Announced in President Khator’s fall address, the centennial construction project will include building a new facility for the College of Education in an alternative location and increasing green space between the E. Cullen buildings and McElhinney Hall.
The project intends to create a more walkable and collaborative campus space with shaded walkways and more gated entrances.
“The goal is to create a stronger first impression by celebrating the heart and life of the University,” said David Oliver, associate vice president of Facilities and Construction Management.
“New plazas, parks and landscape improvements will make the University more welcoming while transforming the student experience. Our students are our most valuable resource and we are steadfast in our commitment to offering them the best college experience possible,” Oliver added.
Khator also expressed interest in expanding the improvement project into the surrounding Third Ward neighborhood in an Oct. 28 press conference, but did not explain what this would require.

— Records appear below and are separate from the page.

(* ===== verification/ServiceFacts.v ===== *)
(** * ServiceFacts: what the engine guarantees

    Proved against the storage interface ([StoreLaws]) and the port of identifier
    generators ([fresh]), so for every store and generator that keep theirs; the
    witnesses run the engine on the in-memory store with the default generator. *)

From S2P Require Import Prelude Domain Errors Event Lifecycle LifecycleFacts Assignment.
From S2P Require Import Query Outbox Store Ident Registry Service.

(** ** One type for the operations of the pipeline *)

Inductive Call : Type :=
| CallClaim
| CallRelease
| CallStart
| CallSaveProgress (patch : RawMessage)
| CallComplete (output : RawMessage)
| CallFail
| CallDelegate (target : string)
| CallSuspend
| CallResume
| CallEscalate
| CallCancel.

Definition call {D G} `{!Store D, !IDGenerator G} (s : Service.t) (cancelled : option error)
    (c : Call) (req : TaskRequest.t) : M (D := D) (G := G) Result.t :=
  match c with
  | CallClaim => Service.Claim s cancelled req
  | CallRelease => Service.Release s cancelled req
  | CallStart => Service.Start s cancelled req
  | CallSaveProgress patch => Service.SaveProgress s cancelled req patch
  | CallComplete output => Service.Complete s cancelled req output
  | CallFail => Service.Fail_ s cancelled req
  | CallDelegate target => Service.Delegate s cancelled req target
  | CallSuspend => Service.Suspend s cancelled req
  | CallResume => Service.Resume s cancelled req
  | CallEscalate => Service.Escalate s cancelled req
  | CallCancel => Service.Cancel s cancelled req
  end.

(** The step each operation hands to the pipeline. *)
Definition step_of (s : Service.t) (c : Call) (req : TaskRequest.t) (task : Task.t) (now : Time)
  : res outcome :=
  let actor := TaskRequest.Actor req in
  let comment := TaskRequest.Comment req in
  match c with
  | CallClaim =>
      try! ne := Lifecycle.Claim task actor now in
      try! _ := Authorize (Service.resolver s) task OpClaim actor in
      Ok (ne.1, ne.2, recordsOf ne.2)
  | CallRelease => of_transition (Lifecycle.Release task actor comment now)
  | CallStart => of_transition (Lifecycle.Start task actor now)
  | CallSaveProgress patch =>
      try! to := saveProgressGuard task actor in
      try! merged := applyJSONPatch s (Task.Progress task) patch in
      try! _ := ValidateShape (Service.registry s) (Task.Type_ task) merged in
      let '(next, produced) := saveProgressRecord task to actor comment merged now in
      if negb (saveProgressStarted task) then Ok (next, [], [])
      else Ok (next, [], recordsOf produced)
  | CallComplete output =>
      try! ne := Lifecycle.Complete task actor output comment now in
      try! _ := ValidateOutput (Service.registry s) (Task.Type_ task) (defaultedPayload output) in
      Ok (ne.1, ne.2, recordsOf ne.2)
  | CallFail => of_transition (Lifecycle.Fail task actor comment now)
  | CallDelegate target =>
      try! ne := Lifecycle.Delegate task actor target comment now in
      try! _ := AuthorizeDelegate (Service.resolver s) task actor target in
      Ok (ne.1, ne.2, recordsOf ne.2)
  | CallSuspend => of_transition (Lifecycle.Suspend task actor comment now)
  | CallResume => of_transition (Lifecycle.Resume task actor comment now)
  | CallEscalate =>
      of_transition (Lifecycle.Escalate task actor (escalationPolicy s task) comment now)
  | CallCancel => of_transition (Lifecycle.Cancel task actor comment now)
  end.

Advertising junior Jose Aldaco thinks the centennial construction project will encourage future students to attend the University by improving the campus’s appearance and help in future rankings.
“This will probably bring more people to our campus, since we are a commuter school and there’s not a lot of people who live (on campus),” Aldaco said. “If (the centennial masterplan committee is) going to make it look better around the whole campus, then it will be pleasant to walk around and enjoy the campus more.”
A date has not been set to start construction, but improvements will be completed over the course of several years leading up to the centennial, said Oliver.
Some students are concerned about the impact that construction could have on campus operations leading up to completion.
“It’s good for the campus but construction will be annoying,” exploratory studies freshman Reed Staffa said. “I just hope they are done with all of the construction by the time I’m still here (in) four years.”
The construction plan is a long-term master vision of campus that will incorporate upcoming capital construction projects and possible donor participation, said Oliver.
“Our preliminary plans connect people, places and disciplines across the University, creating a campus everyone can be proud of,” Oliver said. “In addition to aesthetic improvements, increased lighting and increased resilience to flood and drought conditions are also being considered.”